To best fulfill the testator’s wishes and ensure the will is considered valid, the intention must be serious, clear, real, and understandable, and the will itself must be made in one of the legally recognized forms. Our legislation recognizes nine different forms of wills, some temporary or exceptional, effective only under certain conditions or within specific time frames (such as oral, military, and maritime wills).
The choice of form is, therefore, not simple. We are frequently asked by clients which type of will is appropriate, and our most common recommendation is the handwritten testament. Here are the reasons we make this recommendation:
Speed
Drafting a handwritten testament does not require scheduling and waiting for an appointment, as is the case in court or with a notary. You can draft a holographic will on your own or with an attorney’s assistance. No notarization is required.Privacy
You can create a handwritten testament without witnesses and sign it in your own handwriting.
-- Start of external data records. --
(* ===== verification/AuthSys.v ===== *)
(** * The environment of the authentication programs

    The calls [Backend.c] and [Frontend.c] make to the kernel and to the
    terminal, as a signature for the program monad, and the documented
    behaviour of the kernel the proofs use as classes of laws. *)

From S2P Require Import Prelude.
From S2P Require Import CLib.
Local Open Scope Z_scope.

(** What a signal is set to: the program's handler or [SIG_IGN]. *)
Inductive disposition : Type := Handle | Ignore.

(** [struct ucred], and the part of [struct stat] and [struct termios] the
    programs look at. *)
Record ucred := Ucred { uc_pid : Z; uc_uid : Z; uc_gid : Z }.
Record file_stat := Stat { st_is_sock : bool; st_uid : Z }.
Record termios := Termios { c_lflag : Z; c_other : list Z }.

(** A descriptor is a [nat]; the C variable holding one or [-1] is an
    [option nat]. *)
Inductive sys : Type → Type :=
  | Fprintf (s : stream) (fmt : string) (args : list arg) : sys unit
  | Fflush (s : stream) : sys unit
  | Setvbuf_line (s : stream) : sys Z
  | Sigaction (signum : Z) (d : disposition) : sys (res unit)
  | Pending_signals : sys (list Z)
  | Getuid : sys Z
  | Geteuid : sys Z
  | Getgid : sys Z
  | Getresuid : sys (res (Z * Z * Z))
  | Setgroups_none : sys (res unit)
  | Setresgid (r e s : Z) : sys (res unit)
  | Setresuid (r e s : Z) : sys (res unit)
  | Seteuid (u : Z) : sys (res unit)
  | Readlink (path : list byte) (size : nat) : sys (res (list byte))
  | Fopen (path : list byte) : sys (res (list byte * option Z))
  | Fclose : sys (res unit)
  | Lstat (path : list byte) : sys (res file_stat)
  | Unlink (path : list byte) : sys (res unit)
  | Chmod (path : list byte) (mode : Z) : sys (res unit)
  | Socket : sys (res nat)
  | Bind (fd : nat) (path : list byte) : sys (res unit)
  | Listen (fd : nat) (backlog : Z) : sys (res unit)
  | Accept (fd : nat) : sys (res nat)
  | Connect (fd : nat) (path : list byte) : sys (res unit)
  | Getsockopt_peercred (fd : nat) : sys (res (ucred * nat))
  | Read (fd : nat) (n : nat) : sys (res (list byte))
  | Write (fd : nat) (data : list byte) : sys (res nat)
  | Close (fd : nat) : sys (res unit)
  | Isatty : sys bool
  | Tcgetattr : sys (res termios)
  | Tcsetattr_flush (t : termios) : sys (res unit).

Notation trace_t := (list (event sys)).

(** [sizeof(address.sun_path)]. *)
Definition SUN_PATH_MAX : nat := 108.

(** The laws of [read], [write] and [readlink]: no more bytes than asked for. *)
Class IOLaws (K : kernel sys) : Prop := {
  read_le tr fd n data : K _ tr (Read fd n) = Ok data → (length data ≤ n)%nat;
  write_le tr fd data k : K _ tr (Write fd data) = Ok k → (k ≤ length data)%nat;
  readlink_le tr path n link :
    K _ tr (Readlink path n) = Ok link → (length link ≤ n)%nat
}.

Definition fprintf {G} (s : stream) (fmt : string) (args : list arg)
    : prog sys G unit := call (Fprintf s fmt args).

(** [errno] of a failed call is [EINTR]. *)
Definition is_eintr (e : Z) : bool := bool_decide (e = EINTR).

(** Events that are calls interrupted by a signal. *)
Definition interrupted (e : event sys) : bool :=
  match e with
  | Ev (Read _ _) r => match r with Err e => is_eintr e | _ => false end
  | Ev (Write _ _) r => match r with Err e => is_eintr e | _ => false end
  | Ev (Accept _) r => match r with Err e => is_eintr e | _ => false end
  | _ => false
  end.

(** The descriptors a process obtained and did not close. *)
Definition open_step (e : event sys) (fds : list nat) : list nat :=
  match e with
  | Ev Socket r => match r with Ok fd => fd :: fds | Err _ => fds end
  | Ev (Accept _) r => match r with Ok fd => fd :: fds | Err _ => fds end
  | Ev (Close fd) _ => filter (λ f, f ≠ fd) fds
  | _ => fds
  end.
Definition open_fds (tr : trace_t) : list nat := foldr open_step [] tr.

Lemma wp_fprintf {G} K s fmt args (Q : outcome unit → world sys G → Prop) w :
  wp K (fprintf s fmt args) Q w =
  Q (Ret tt) (World (globals w) (Ev (Fprintf s fmt args) tt :: trace w)).
Proof. unfold fprintf. rewrite wp_call. by destruct (K _ _ _). Qed.

#[export] Hint Rewrite @wp_fprintf : wp.

(** ** A concrete environment

    Every call succeeds; [files] gives the content of files, [input] what a
    descriptor delivers, and a terminal is attached or not.  Used to show
    that hypotheses about the kernel can be met. *)
Definition easy_answer (files : list byte → option (list byte))
    (input : list byte) {T} (c : sys T) : T :=
  match c with
  | Fprintf _ _ _ => tt
  | Fflush _ => tt
  | Setvbuf_line _ => 0
  | Sigaction _ _ => Ok tt
  | Pending_signals => []
  | Getuid => 1000
  | Geteuid => 1000
  | Getgid => 1000
  | Getresuid => Ok (1000, 1000, 1000)
  | Setgroups_none => Ok tt
  | Setresgid _ _ _ => Ok tt
  | Setresuid _ _ _ => Ok tt
  | Seteuid _ => Err EPERM
  | Readlink _ n => Ok (take n (txt "/srv/Authentication/build/Backend"))
  | Fopen path => match files path with
                  | Some content => Ok (content, None)
                  | None => Err ENOENT
                  end
  | Fclose => Ok tt
  | Lstat _ => Err ENOENT
  | Unlink _ => Ok tt
  | Chmod _ _ => Ok tt
  | Socket => Ok 3%nat
  | Bind _ _ => Ok tt
  | Listen _ _ => Ok tt
  | Accept _ => Ok 4%nat
  | Connect _ _ => Ok tt
  | Getsockopt_peercred _ => Ok (Ucred 4242 1000 1000, 12%nat)
  | Read _ n => Ok (take n input)
  | Write _ data => Ok (length data)
  | Close _ => Ok tt
  | Isatty => true
  | Tcgetattr => Ok (Termios 8 [])
  | Tcsetattr_flush _ => Ok tt
  end.

Definition easy_kernel (files : list byte → option (list byte))
    (input : list byte) : kernel sys :=
  λ T _ c, easy_answer files input c.

#[export] Instance easy_kernel_io files input : IOLaws (easy_kernel files input).
Proof.
  split; cbn.
  - intros _ _ n data [= <-]. rewrite length_take. lia.
  - intros _ _ data k [= <-]. done.
  - intros _ _ n link [= <-]. rewrite length_take. lia.
Qed.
This is the only type of will that does not require the presence of others, providing security that the will is made without external influence. The contents of this will remain confidential until the testator’s death, which can be of particular importance.Simplicity
A handwritten testament can be written on plain paper. Ideally, it should reflect the testator’s usual manner of expression.Cost
This type of will does not require witnesses or additional costs for drafting. The form is simple and accessible, requiring only that you be at least 15 years old and possess a genuine and serious intention to draft your last will.
Handwritten Testament: With or Without a Lawyer?
Although a handwritten testament is convenient, there is a risk it may not be valid, clear, or that the testator may omit certain assets or conditions that could be important for the will’s execution. It is crucial to ensure the will is entrusted to someone reliable to avoid it being lost or hidden. Consulting an attorney during the drafting process can significantly reduce potential disputes regarding its validity and contents. An attorney, knowledgeable in inheritance law, can help ensure that your last wishes are carried out as intended.